Traceability requirements. Which is not to say you can't put
"Program fuses to X/Y/Z", in the requirement document.
Also in a design review you'll have people that can review
the source code, assuming their competent in the language
at hand (why else are they in the review?), but they may
have no clue about the hardware at the 'fuse' level,
so those source code lines about the fuses
becoming something "ambiguous" in some of the review
meeting minutes. Which ends up causing more paper work...
And I have other requests, from people who do volume programming, that want
such a way to reduce errors.
They are willing to install a program supplied by each customer, on their
networked
equipment? Sounds like large security hole to me. Also how does avrdude
interface to the chip-shooter (think robot handling the chips, tho it is
more like a pick&place machine. In ultra high volume the chips are
programmed before they are put in a package.)?

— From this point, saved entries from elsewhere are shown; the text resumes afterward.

Definition apply_account (W : World) (entry : Address * BundleAccount) : World :=
  let h := keccak256 entry.1 in
  match ba_info entry.2 with
  | Some info =>
      let S := account_slots (slots W h) entry.2 in
      mkWorld
        (<[h := mkTrieAccount (ai_nonce info) (ai_balance info) (map_root (slot_trie S))
                  (ai_code_hash info)]> (accounts W))
        (set_slots h S (slots W))
  | None => mkWorld (base.delete h (accounts W)) (set_slots h ∅ (slots W))
  end.

Definition apply_bundle (W : World) (bundle : BundleState) : World :=
  foldl apply_account W bundle.

(** The state root of the world. *)
Definition world_root (W : World) : B256 := map_root (account_trie W).

(** ** The calls on one trie *)

Definition slot_op (entry : U256 * StorageSlot) : operation :=
  let hashed_slot := keccak256 (u256_to_be_bytes entry.1) in
  if decide (present_value entry.2 = 0%N) then OpDelete hashed_slot
  else OpInsert hashed_slot (rlp_encode (present_value entry.2)).

(** The trie the slots of the account are written to. *)
Definition start_trie (s : EthereumState) (h : B256) (account : BundleAccount) : Mpt :=
  if was_destroyed (ba_status account) then new else default new (storage_tries s !! h).

Context `{!CratesOk}.

Lemma write_slots_run l t :
  for_each write_slot l t =
  (run_ops (slot_op <$> l);; mret ()) t.
Proof.
  revert t. induction l as [|[slot v] l IH]; intros t; [done|].
  assert (write_slot (slot, v) t = (run_op (slot_op (slot, v));; mret ()) t) as Hone.
  { unfold write_slot, slot_op. cbn [fst snd]. case_decide; cbn [run_op]; by rewrite machine_bind_bind. }
  unfold run_ops in *. cbn [for_each fmap list_fmap mapM].
  rewrite (machine_bind_ext _ _ _ _ Hone), !machine_bind_bind.
  apply machine_bind_ext_r. intros r t'. rewrite machine_bind_ret, IH, machine_bind_bind.
  by apply machine_bind_ext_r.
Qed.

Lemma spec_slot e S : (spec_op (slot_op e) (slot_trie S)).2 = slot_trie (apply_slot S e).
Proof.
  unfold slot_op, apply_slot, slot_trie. case_decide; cbn [spec_op snd];
    by rewrite ?fmap_delete, ?fmap_insert.
Qed.

Lemma spec_ops_cons op ops M : (spec_ops (op :: ops) M).2 = (spec_ops ops (spec_op op M).2).2.
Proof. cbn. destruct (spec_op op M). cbn. by destruct (spec_ops ops _). Qed.

Lemma spec_slots l S :
  (spec_ops (slot_op <$> l) (slot_trie S)).2 = slot_trie (foldl apply_slot S l).
Proof.
  revert S. induction l as [|e l IH]; intros S; [done|].
  cbn [fmap list_fmap foldl]. by rewrite spec_ops_cons, spec_slot.
Qed.

Lemma slot_ops_ok l : Forall (op_key_ok 32) (slot_op <$> l).
Proof.
  apply Forall_fmap, Forall_true. intros [slot v]. unfold slot_op. cbn.
  assert (byte_key 32 (keccak256 (u256_to_be_bytes slot))).
  { split; [apply keccak256_u8|apply keccak256_length]. }
  by case_decide.
Qed.

(** ** One account *)

Lemma on_storage_ok {A} h (f : machine Mpt Error A) s t o t' :
  storage_tries s !! h = Some t → f t = (o, t') →
  on_storage h f s = (o, mkEthereumState (state_trie s) (<[h := t']> (storage_tries s))).
Proof. intros Hh Hf. unfold on_storage. by rewrite Hh, Hf. Qed.

(** After the first two statements the entry of the account is [start_trie]. *)
Lemma entry_ready h account s :
  (entry_or_insert h;;
   (if was_destroyed (ba_status account) then on_storage h (put_state new) else mret ())) s =
  (Ok (), mkEthereumState (state_trie s) (<[h := start_trie s h account]> (storage_tries s))).
Proof.
  unfold entry_or_insert, start_trie. rewrite machine_bind_modify.
  destruct (storage_tries s !! h) as [t|] eqn:Hh; cbn [default].
  - destruct (was_destroyed _).
    + by erewrite on_storage_ok.
    + unfold mret, machine_ret. rewrite insert_id by done. by destruct s.
  - destruct (was_destroyed _).
    + erewrite on_storage_ok by (cbn; by rewrite ?lookup_insert_eq || done).
      cbn. by rewrite insert_insert_eq.
    + done.
Qed.

(** What [write_account] does, from what happens on the two tries. *)
Lemma write_account_some address account info s :
  ba_info account = Some info →
  let h := keccak256 address in
  let t := start_trie s h account in
  write_account (address, account) s =
  match (run_ops (slot_op <$> ba_storage account);; hash) t with
  | (Ok root, t') =>
      let '(o, m) := insert_rlp h (mkTrieAccount (ai_nonce info) (ai_balance info) root
                                     (ai_code_hash info)) (state_trie s) in
      ((λ _, ()) <$> o, mkEthereumState m (<[h := t']> (storage_tries s)))
  | (Err e, t') => (Err e, mkEthereumState (state_trie s) (<[h := t']> (storage_tries s)))
  | (Panic p, t') => (Panic p, mkEthereumState (state_trie s) (<[h := t']> (storage_tries s)))
  | (OutOfFuel, t') => (OutOfFuel, mkEthereumState (state_trie s) (<[h := t']> (storage_tries s)))
  end.
Proof.
  intros Hinfo h t. unfold write_account. rewrite Hinfo. fold h.
  rewrite <-machine_bind_bind. erewrite machine_bind_ok by apply entry_ready. fold t.
  set (s1 := mkEthereumState _ _).
  assert (storage_tries s1 !! h = Some t) as Hs1 by apply lookup_insert_eq.
  pose proof (write_slots_run (ba_storage account) t) as Hw.
  unfold mbind, machine_bind in *. unfold on_storage at 1. rewrite Hs1, Hw.
  destruct (run_ops (slot_op <$> ba_storage account) t) as [[rs| | |] t1];
    cbn; rewrite ?insert_insert_eq; try done.
  unfold on_storage. cbn. rewrite lookup_insert_eq.
  destruct (hash t1) as [[root| | |] t2]; cbn; rewrite ?insert_insert_eq; try done.
  unfold on_state. cbn. by destruct (insert_rlp h _ (state_trie s)) as [[] ?].
Qed.

Lemma write_account_none address account s :
  ba_info account = None →
  let h := keccak256 address in
  write_account (address, account) s =
  match Mpt.delete h (state_trie s) with
  | (Ok _, m) => (Ok (), mkEthereumState m (base.delete h (storage_tries s)))
  | (Err _, m) => (Panic UnwrapOnErr, mkEthereumState m (storage_tries s))
  | (Panic p, m) => (Panic p, mkEthereumState m (storage_tries s))
  | (OutOfFuel, m) => (OutOfFuel, mkEthereumState m (storage_tries s))
  end.
Proof.
  intros Hinfo h. unfold write_account. rewrite Hinfo. fold h.
  unfold mbind, machine_bind, unwrap_machine, on_state.
  by destruct (Mpt.delete h (state_trie s)) as [[] m].
Qed.

(** ** Tries of the whole world *)

Lemma account_op_key address : byte_key 32 (keccak256 address).
Proof. split; [apply keccak256_u8|apply keccak256_length]. Qed.

Lemma account_trie_insert W h a f :
  <[h := rlp_encode a]> (account_trie W) = account_trie (mkWorld (<[h := a]> (accounts W)) f).
Proof. unfold account_trie. cbn. by rewrite fmap_insert. Qed.

Lemma account_trie_delete W h f :
  base.delete h (account_trie W) = account_trie (mkWorld (base.delete h (accounts W)) f).
Proof. unfold account_trie. cbn. by rewrite fmap_delete. Qed.

Lemma set_slots_eq h S f : set_slots h S f h = S.
Proof. unfold set_slots. by rewrite decide_True. Qed.

Lemma set_slots_ne h h' S f : h ≠ h' → set_slots h S f h' = f h'.
Proof. intros. unfold set_slots. by rewrite decide_False. Qed.

(** The tries of [s] hold the world, as far as they are there. *)
Record complete (W : World) (s : EthereumState) : Prop := {
  complete_state : holds 32 (state_trie s) (account_trie W);
  complete_storage h t : storage_tries s !! h = Some t → holds 32 t (slot_trie (slots W h));
}.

A different approach would be to find out the hardware being used
and talk to that manufacture, about what they need to get the
data into their system. I know years ago when I worked with BP
equipment you still had the equivalent of script file that contained
the file names of the .hex files, and the fuse settings, that the BP
read.
In the end, having this feature available, does not make this feature
*required*. It is still up to the designers decision to do it this way, or a
different way.
Yes.
How are these scripts any different then using batch files on Windows or
shell scripts on *nix? What makes them advantageous over other methods that
can be done right now without modifying avrdude?
I'm not sure there is an advantage, other than compatibility with the existing
scripts. In our local production we do use the batch files on Windows. I wrote
a rather complex menu system in batch files so our production people just
had to pick a part number that needed programmed; I agree that was not
fun. Was just an other idea, in the hopes of not having to touch the source
code.
In the end it all comes down to the documentation, regardless
of the mechanism of implementation. Someone at some point
has to get the fuses set correctly in some file, and have a reliable system
in place so that they are correct when the widget is built as the end result.